▶ RECORDS FOR THE EXERCISE
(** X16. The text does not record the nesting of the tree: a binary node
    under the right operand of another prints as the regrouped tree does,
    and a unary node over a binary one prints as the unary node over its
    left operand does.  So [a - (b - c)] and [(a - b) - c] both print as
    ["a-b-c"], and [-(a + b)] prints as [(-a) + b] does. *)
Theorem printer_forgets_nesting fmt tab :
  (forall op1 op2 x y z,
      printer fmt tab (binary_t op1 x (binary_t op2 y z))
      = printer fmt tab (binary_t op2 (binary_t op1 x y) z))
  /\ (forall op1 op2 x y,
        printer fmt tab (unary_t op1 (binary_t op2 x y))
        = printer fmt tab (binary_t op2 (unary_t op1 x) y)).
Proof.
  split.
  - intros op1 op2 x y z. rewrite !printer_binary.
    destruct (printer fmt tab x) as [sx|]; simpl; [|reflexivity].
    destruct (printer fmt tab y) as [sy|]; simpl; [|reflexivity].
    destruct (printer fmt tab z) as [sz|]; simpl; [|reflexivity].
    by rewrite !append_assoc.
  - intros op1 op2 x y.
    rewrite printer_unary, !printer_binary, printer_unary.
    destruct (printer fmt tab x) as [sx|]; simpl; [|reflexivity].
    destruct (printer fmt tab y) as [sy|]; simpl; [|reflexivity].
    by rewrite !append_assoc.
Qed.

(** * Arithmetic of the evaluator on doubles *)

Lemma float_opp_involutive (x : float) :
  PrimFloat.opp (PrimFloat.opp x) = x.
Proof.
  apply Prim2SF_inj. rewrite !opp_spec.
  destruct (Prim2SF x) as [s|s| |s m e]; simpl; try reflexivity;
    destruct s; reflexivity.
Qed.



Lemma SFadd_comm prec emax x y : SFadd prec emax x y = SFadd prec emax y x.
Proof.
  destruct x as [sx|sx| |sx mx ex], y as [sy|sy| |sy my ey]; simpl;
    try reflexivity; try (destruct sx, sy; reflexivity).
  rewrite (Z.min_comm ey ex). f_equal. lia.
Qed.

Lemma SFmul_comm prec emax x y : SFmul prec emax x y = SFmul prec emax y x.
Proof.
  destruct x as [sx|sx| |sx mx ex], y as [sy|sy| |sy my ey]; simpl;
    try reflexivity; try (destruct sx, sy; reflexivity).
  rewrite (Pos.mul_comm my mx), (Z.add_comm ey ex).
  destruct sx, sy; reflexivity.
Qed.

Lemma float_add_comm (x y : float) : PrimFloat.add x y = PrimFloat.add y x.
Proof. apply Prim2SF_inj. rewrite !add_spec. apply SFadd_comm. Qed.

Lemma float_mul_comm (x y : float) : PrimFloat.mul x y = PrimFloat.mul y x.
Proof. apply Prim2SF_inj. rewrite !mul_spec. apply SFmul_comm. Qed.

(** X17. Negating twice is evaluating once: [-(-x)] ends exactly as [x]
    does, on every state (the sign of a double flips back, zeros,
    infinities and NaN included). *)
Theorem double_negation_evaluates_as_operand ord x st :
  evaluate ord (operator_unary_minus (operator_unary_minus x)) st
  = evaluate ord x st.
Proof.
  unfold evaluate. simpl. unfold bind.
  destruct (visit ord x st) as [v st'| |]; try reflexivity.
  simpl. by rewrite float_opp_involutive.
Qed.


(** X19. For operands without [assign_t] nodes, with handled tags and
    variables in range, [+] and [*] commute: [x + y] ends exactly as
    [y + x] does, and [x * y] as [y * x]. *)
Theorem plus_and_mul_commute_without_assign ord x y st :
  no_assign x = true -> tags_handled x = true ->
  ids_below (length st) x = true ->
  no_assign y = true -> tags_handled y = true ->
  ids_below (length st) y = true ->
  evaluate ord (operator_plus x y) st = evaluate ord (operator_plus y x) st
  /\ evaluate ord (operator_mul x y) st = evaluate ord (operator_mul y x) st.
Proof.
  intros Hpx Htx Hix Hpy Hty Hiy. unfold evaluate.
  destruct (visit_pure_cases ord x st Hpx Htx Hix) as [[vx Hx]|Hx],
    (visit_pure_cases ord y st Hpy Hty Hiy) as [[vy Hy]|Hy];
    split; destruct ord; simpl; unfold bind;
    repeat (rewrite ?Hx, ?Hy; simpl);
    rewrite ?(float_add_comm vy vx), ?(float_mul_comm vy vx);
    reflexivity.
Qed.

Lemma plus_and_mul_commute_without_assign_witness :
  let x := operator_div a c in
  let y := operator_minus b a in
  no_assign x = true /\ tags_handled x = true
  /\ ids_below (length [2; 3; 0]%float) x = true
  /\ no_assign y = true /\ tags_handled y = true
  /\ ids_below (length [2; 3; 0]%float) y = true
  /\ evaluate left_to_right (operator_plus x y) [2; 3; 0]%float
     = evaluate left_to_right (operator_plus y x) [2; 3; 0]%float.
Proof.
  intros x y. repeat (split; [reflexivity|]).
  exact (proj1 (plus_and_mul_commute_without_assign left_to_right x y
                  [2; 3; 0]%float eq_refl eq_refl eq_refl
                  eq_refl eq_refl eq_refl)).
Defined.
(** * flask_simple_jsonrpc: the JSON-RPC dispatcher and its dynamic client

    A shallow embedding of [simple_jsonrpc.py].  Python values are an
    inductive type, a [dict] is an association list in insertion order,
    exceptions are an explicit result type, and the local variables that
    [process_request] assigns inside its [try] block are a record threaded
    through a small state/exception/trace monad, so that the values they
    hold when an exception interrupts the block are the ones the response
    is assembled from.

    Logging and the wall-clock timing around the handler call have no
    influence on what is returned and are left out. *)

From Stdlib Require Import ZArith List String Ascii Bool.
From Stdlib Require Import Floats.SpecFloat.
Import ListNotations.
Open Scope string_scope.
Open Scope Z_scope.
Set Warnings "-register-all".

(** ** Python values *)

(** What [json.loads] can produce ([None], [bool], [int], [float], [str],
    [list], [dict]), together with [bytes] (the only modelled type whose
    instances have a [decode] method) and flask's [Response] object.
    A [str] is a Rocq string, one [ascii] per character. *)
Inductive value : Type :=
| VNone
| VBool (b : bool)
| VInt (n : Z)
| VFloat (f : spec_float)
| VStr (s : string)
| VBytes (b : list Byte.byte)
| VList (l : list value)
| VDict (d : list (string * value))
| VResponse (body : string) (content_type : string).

▶ ABOUT THIS EXERCISE
The lines above that include "have" should each be listed.

▶ THE COMPLETED TASK
    Logging and the wall-clock timing around the handler call have no
    instances have a [decode] method) and flask's [Response] object.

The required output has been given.